Work item:
Only lines with the word "partitions" belong in the answer; copy them from the records below.

[Records to use]

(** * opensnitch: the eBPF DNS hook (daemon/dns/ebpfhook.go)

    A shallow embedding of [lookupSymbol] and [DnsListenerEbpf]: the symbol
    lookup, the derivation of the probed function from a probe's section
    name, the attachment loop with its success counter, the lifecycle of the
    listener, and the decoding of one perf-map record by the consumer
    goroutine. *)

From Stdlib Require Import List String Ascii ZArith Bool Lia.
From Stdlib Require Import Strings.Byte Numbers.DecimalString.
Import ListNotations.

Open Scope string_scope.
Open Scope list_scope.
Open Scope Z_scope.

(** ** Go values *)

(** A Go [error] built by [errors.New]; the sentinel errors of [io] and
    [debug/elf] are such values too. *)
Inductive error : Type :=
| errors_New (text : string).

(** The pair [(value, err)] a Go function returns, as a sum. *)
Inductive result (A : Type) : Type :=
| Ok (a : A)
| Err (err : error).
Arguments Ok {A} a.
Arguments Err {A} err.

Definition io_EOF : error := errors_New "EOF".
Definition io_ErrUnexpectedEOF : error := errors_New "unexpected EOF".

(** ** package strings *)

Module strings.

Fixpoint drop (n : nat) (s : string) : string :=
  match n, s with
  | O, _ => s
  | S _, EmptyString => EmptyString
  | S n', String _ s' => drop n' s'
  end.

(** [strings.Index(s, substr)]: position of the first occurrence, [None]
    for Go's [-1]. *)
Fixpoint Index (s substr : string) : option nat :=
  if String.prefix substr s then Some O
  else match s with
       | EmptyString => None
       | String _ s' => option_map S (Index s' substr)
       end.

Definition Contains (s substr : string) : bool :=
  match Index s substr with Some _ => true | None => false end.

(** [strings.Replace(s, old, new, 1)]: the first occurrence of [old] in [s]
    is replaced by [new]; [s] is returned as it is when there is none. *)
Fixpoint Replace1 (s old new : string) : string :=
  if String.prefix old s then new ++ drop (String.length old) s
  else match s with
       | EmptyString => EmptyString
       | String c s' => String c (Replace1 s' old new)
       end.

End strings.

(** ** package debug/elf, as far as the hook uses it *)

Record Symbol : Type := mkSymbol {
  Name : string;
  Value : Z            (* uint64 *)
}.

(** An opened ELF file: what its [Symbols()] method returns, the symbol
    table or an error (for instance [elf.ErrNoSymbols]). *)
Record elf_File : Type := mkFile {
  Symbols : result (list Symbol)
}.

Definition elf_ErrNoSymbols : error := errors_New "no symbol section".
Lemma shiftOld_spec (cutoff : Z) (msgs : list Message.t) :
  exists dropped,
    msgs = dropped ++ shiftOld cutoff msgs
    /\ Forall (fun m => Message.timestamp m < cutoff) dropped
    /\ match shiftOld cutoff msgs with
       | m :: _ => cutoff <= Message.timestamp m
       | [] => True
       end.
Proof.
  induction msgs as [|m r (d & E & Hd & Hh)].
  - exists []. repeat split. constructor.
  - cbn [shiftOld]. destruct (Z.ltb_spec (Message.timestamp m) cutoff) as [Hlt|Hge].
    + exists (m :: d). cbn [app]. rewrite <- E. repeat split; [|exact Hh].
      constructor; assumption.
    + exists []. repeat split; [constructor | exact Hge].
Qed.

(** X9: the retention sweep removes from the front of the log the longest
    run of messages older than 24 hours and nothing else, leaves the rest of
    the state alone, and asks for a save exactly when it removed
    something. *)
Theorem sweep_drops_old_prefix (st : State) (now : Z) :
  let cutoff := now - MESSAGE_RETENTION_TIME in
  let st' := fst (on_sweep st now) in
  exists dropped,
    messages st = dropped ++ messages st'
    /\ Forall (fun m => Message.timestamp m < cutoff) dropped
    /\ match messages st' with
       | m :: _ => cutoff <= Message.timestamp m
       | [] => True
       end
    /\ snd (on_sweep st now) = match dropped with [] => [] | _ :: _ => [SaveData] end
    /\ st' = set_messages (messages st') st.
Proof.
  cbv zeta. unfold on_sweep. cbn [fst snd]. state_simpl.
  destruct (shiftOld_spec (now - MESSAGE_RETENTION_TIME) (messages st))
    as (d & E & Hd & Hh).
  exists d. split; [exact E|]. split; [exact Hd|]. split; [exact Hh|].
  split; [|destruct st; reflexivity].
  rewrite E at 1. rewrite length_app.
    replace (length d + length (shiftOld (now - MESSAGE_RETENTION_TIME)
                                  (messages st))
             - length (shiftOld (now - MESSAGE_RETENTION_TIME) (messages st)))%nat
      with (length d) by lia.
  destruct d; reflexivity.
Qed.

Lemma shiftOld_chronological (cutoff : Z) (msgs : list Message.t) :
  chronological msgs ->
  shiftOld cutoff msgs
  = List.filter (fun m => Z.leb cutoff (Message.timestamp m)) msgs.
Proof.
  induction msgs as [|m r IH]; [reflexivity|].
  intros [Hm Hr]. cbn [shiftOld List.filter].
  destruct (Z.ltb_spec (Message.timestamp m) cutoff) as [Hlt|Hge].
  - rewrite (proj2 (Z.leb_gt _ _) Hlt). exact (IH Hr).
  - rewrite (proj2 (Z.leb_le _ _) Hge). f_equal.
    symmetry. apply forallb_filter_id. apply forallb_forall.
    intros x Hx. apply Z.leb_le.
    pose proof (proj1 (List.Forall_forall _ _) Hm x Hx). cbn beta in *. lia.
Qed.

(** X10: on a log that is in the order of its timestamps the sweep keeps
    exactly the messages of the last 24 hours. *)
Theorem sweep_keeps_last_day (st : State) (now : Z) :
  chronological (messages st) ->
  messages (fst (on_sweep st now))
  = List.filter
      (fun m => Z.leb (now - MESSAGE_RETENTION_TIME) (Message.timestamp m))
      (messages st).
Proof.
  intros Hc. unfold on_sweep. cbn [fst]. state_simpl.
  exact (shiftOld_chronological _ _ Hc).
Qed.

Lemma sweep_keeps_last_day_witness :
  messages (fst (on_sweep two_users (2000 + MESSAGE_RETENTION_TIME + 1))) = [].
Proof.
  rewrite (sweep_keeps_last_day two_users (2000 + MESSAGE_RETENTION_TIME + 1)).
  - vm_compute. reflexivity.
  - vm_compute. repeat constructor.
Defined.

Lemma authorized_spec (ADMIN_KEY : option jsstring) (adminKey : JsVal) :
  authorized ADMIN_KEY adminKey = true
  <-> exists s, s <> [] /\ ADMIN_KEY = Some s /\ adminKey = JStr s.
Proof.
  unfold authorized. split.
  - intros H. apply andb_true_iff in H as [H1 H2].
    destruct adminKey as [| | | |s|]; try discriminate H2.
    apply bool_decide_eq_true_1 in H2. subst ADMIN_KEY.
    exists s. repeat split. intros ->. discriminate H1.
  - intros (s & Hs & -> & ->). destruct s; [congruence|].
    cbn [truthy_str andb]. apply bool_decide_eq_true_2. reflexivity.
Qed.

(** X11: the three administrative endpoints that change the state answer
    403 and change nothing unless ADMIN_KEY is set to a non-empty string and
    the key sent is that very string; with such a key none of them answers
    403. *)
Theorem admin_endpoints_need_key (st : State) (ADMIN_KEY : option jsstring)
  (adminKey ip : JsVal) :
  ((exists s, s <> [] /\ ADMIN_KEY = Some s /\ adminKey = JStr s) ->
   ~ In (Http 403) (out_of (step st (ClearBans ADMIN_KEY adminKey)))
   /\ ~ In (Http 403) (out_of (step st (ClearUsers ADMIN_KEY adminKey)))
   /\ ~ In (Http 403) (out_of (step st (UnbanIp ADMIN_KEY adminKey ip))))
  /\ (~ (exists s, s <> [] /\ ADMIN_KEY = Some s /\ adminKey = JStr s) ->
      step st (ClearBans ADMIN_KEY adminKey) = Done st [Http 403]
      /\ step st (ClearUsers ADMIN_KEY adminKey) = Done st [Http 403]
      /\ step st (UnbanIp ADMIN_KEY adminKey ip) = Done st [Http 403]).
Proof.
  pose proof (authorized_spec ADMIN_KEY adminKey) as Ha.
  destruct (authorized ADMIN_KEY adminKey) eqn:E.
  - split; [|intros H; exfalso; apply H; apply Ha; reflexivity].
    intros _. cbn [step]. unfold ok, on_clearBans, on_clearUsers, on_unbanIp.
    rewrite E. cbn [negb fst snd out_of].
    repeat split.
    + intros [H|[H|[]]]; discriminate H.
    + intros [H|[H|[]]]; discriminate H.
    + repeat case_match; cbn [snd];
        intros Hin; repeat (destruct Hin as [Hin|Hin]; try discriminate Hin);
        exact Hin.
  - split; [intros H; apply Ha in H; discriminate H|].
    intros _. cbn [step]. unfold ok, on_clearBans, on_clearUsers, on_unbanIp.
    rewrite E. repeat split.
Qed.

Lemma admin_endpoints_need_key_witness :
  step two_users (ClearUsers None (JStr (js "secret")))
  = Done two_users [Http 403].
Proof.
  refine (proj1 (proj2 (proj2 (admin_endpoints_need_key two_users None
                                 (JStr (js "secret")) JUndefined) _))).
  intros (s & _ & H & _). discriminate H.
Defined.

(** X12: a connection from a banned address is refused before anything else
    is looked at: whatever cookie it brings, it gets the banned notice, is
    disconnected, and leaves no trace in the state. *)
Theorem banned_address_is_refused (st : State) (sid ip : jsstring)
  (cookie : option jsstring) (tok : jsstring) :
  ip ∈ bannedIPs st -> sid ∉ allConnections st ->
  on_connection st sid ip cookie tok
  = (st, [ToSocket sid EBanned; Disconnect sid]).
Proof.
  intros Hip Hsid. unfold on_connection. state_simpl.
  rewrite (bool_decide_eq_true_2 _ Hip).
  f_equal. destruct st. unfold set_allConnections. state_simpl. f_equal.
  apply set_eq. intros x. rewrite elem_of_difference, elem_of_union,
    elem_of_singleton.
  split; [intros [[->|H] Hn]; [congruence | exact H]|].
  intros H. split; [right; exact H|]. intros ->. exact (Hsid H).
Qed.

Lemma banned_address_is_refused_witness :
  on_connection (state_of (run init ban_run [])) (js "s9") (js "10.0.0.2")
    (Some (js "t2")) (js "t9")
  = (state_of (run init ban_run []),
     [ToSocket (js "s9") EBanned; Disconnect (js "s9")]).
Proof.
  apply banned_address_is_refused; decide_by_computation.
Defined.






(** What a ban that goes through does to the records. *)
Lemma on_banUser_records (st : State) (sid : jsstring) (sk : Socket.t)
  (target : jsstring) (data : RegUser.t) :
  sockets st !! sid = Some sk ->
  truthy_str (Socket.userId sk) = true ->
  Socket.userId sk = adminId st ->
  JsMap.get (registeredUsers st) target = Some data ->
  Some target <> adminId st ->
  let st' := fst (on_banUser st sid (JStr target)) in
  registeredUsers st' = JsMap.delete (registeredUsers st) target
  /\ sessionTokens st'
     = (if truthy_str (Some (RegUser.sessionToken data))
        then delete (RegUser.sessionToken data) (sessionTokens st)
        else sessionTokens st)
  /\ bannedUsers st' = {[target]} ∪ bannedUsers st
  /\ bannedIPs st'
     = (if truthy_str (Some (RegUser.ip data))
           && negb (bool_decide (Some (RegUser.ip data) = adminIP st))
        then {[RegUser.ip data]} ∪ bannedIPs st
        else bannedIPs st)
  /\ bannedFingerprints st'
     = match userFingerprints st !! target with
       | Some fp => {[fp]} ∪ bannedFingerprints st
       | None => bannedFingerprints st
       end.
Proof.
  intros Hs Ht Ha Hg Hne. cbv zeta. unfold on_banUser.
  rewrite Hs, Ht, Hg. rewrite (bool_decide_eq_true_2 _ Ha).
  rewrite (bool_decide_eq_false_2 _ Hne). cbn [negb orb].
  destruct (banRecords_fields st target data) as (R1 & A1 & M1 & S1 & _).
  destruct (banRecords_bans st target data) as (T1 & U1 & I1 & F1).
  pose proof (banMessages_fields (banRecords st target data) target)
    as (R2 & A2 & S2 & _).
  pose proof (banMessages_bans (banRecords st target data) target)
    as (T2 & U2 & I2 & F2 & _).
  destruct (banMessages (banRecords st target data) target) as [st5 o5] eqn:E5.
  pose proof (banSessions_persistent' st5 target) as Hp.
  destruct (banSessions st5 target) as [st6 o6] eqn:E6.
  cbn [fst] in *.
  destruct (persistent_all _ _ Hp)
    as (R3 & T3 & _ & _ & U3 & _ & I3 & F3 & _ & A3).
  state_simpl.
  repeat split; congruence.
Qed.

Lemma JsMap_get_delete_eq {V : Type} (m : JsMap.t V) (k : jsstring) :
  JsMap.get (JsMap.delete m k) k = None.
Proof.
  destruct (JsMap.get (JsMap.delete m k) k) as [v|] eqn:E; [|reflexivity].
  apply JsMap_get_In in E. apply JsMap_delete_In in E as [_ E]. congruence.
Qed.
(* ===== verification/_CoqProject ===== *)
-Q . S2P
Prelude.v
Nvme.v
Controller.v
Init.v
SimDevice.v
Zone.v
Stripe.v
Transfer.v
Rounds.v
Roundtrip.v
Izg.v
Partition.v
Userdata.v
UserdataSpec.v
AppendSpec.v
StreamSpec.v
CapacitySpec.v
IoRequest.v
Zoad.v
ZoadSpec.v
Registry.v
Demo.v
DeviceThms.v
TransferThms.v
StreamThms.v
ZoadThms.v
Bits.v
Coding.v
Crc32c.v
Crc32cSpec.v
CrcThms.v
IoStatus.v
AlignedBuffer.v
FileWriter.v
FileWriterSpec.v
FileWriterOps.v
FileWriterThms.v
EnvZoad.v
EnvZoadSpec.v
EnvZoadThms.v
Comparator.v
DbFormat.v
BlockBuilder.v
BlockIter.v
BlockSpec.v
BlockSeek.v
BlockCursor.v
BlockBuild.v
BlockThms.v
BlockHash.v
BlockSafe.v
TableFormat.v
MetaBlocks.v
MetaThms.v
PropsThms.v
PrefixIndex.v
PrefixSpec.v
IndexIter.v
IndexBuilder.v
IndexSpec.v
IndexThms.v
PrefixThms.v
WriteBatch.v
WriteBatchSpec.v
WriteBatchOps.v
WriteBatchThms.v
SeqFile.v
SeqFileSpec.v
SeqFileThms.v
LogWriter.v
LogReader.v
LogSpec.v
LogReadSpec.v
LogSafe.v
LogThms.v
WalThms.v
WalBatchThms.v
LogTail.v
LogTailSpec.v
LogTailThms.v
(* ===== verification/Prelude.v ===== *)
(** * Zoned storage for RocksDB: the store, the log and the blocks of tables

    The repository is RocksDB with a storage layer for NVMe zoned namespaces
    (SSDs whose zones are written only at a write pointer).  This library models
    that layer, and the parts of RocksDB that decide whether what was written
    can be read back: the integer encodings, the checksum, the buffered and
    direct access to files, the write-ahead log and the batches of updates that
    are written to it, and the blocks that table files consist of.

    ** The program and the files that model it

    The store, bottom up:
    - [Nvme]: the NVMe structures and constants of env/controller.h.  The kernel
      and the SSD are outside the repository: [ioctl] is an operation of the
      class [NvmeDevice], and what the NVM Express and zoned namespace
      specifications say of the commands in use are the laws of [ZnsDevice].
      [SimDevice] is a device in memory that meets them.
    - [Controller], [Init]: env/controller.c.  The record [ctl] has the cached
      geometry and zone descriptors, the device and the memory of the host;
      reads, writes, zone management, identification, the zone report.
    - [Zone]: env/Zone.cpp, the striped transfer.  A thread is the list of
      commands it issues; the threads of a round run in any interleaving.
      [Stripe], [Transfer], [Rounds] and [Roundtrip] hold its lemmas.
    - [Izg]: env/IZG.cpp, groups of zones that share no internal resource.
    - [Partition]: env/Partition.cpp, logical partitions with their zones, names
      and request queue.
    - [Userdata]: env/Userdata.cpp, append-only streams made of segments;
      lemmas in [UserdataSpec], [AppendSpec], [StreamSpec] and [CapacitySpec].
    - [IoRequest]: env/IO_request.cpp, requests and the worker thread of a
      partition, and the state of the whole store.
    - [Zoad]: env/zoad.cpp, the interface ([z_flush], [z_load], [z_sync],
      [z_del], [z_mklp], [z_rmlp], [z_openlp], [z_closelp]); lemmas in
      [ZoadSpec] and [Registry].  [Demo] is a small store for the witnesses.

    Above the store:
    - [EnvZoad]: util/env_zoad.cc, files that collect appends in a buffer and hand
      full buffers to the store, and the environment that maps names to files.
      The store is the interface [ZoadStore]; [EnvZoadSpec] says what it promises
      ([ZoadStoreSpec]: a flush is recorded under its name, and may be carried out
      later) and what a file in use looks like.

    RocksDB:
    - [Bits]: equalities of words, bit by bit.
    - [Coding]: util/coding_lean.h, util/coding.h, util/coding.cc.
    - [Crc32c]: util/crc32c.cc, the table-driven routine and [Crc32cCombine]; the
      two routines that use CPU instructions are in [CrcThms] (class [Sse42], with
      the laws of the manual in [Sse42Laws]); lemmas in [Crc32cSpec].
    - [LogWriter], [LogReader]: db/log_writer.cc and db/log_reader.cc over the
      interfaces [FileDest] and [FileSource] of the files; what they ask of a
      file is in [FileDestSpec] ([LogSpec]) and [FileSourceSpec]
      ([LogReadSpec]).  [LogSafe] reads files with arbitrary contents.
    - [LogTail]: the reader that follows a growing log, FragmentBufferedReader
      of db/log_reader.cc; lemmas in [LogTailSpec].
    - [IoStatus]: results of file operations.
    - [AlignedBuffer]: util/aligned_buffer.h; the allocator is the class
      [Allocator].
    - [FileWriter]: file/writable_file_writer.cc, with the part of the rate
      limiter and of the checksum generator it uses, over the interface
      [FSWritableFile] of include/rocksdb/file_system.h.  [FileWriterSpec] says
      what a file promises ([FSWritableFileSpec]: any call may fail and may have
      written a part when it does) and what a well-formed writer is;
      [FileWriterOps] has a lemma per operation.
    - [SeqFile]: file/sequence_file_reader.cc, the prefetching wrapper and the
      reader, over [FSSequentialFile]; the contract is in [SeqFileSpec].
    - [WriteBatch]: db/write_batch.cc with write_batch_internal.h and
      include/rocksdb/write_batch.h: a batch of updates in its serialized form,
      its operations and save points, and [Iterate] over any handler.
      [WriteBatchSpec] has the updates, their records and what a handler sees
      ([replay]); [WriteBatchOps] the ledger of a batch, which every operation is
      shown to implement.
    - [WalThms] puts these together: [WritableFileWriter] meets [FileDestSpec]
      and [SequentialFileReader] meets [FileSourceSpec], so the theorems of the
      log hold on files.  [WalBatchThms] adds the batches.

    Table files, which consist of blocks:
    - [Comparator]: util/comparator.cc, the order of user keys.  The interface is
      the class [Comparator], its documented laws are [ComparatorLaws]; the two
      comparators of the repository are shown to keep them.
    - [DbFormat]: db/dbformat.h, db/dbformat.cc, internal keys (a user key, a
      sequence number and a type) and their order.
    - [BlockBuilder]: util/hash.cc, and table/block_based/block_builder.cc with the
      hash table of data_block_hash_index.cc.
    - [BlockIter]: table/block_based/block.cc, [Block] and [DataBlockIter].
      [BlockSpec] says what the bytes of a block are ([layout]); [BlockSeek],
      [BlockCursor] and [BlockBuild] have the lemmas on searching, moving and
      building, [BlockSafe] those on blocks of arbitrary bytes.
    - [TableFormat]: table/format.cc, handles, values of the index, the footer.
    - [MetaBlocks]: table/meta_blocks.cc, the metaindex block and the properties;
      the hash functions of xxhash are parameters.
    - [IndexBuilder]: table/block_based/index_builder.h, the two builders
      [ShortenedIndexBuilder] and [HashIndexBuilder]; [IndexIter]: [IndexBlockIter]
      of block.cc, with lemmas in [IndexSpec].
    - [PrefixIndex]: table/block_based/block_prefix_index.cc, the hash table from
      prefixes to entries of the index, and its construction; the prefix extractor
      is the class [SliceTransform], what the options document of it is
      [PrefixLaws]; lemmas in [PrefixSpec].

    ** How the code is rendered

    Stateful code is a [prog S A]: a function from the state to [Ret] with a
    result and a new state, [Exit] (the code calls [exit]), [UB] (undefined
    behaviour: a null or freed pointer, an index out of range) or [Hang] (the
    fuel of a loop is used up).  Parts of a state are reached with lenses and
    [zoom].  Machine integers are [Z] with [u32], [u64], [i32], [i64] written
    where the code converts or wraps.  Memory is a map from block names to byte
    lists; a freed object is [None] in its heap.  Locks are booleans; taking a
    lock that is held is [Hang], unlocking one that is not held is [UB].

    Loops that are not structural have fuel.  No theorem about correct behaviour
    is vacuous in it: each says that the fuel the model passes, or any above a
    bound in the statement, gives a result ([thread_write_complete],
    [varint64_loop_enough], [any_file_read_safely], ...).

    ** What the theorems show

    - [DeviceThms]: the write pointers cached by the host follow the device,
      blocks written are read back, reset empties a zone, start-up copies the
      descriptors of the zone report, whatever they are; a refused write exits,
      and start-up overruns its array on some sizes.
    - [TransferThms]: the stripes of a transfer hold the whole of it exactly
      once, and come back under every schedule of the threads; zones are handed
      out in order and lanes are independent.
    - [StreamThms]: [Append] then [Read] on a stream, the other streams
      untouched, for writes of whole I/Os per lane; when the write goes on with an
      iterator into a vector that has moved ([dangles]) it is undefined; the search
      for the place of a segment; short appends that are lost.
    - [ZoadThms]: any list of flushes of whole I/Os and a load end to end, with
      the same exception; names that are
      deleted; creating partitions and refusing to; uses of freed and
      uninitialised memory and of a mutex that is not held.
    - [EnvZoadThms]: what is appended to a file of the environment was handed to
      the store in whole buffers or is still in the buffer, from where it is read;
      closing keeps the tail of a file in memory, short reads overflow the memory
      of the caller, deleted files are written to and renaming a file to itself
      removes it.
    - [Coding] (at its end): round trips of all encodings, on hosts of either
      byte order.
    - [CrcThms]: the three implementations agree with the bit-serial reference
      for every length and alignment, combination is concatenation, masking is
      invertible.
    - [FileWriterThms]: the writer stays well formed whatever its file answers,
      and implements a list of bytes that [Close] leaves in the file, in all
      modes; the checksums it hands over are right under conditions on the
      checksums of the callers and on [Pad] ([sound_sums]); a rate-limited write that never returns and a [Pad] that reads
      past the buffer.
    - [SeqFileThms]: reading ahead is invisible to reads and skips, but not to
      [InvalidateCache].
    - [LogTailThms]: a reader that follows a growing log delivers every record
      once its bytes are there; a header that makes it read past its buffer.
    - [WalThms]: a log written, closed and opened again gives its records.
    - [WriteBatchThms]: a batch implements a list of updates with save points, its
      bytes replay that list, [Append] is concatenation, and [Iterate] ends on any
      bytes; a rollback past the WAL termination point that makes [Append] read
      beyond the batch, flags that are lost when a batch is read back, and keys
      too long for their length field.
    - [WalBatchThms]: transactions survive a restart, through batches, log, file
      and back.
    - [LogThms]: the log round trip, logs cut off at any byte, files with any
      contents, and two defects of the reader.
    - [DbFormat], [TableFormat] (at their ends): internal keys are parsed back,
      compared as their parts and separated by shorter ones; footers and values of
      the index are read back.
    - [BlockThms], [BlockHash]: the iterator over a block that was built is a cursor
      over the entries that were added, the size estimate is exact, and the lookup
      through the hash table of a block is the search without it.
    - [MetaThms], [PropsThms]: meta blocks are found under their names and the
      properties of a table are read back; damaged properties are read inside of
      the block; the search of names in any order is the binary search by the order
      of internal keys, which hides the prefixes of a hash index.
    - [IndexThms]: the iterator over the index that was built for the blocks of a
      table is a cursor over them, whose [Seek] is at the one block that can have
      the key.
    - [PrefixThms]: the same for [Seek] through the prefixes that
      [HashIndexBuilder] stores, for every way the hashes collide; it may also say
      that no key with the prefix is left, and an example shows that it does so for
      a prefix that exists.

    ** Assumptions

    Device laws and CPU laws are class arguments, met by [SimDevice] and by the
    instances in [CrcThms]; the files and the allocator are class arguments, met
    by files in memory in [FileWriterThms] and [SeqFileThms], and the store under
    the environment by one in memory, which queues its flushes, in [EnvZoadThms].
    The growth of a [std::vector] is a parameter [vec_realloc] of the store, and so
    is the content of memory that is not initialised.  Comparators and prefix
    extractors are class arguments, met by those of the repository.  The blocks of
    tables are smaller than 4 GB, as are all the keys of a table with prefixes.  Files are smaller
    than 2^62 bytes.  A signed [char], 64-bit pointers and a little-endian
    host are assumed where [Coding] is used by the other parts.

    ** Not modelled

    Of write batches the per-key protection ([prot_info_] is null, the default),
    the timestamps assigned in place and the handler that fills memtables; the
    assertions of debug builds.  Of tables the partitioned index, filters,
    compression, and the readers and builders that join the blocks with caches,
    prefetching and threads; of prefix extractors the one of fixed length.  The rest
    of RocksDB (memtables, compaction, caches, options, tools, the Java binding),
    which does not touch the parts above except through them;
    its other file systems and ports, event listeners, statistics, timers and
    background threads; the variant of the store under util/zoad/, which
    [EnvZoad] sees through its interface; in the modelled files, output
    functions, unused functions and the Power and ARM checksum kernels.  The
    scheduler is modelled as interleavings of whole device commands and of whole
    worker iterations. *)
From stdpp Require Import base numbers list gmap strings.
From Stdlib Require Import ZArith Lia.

[/Records to use]

Solution to this task:
    - [Partition]: env/Partition.cpp, logical partitions with their zones, names
      deleted; creating partitions and refusing to; uses of freed and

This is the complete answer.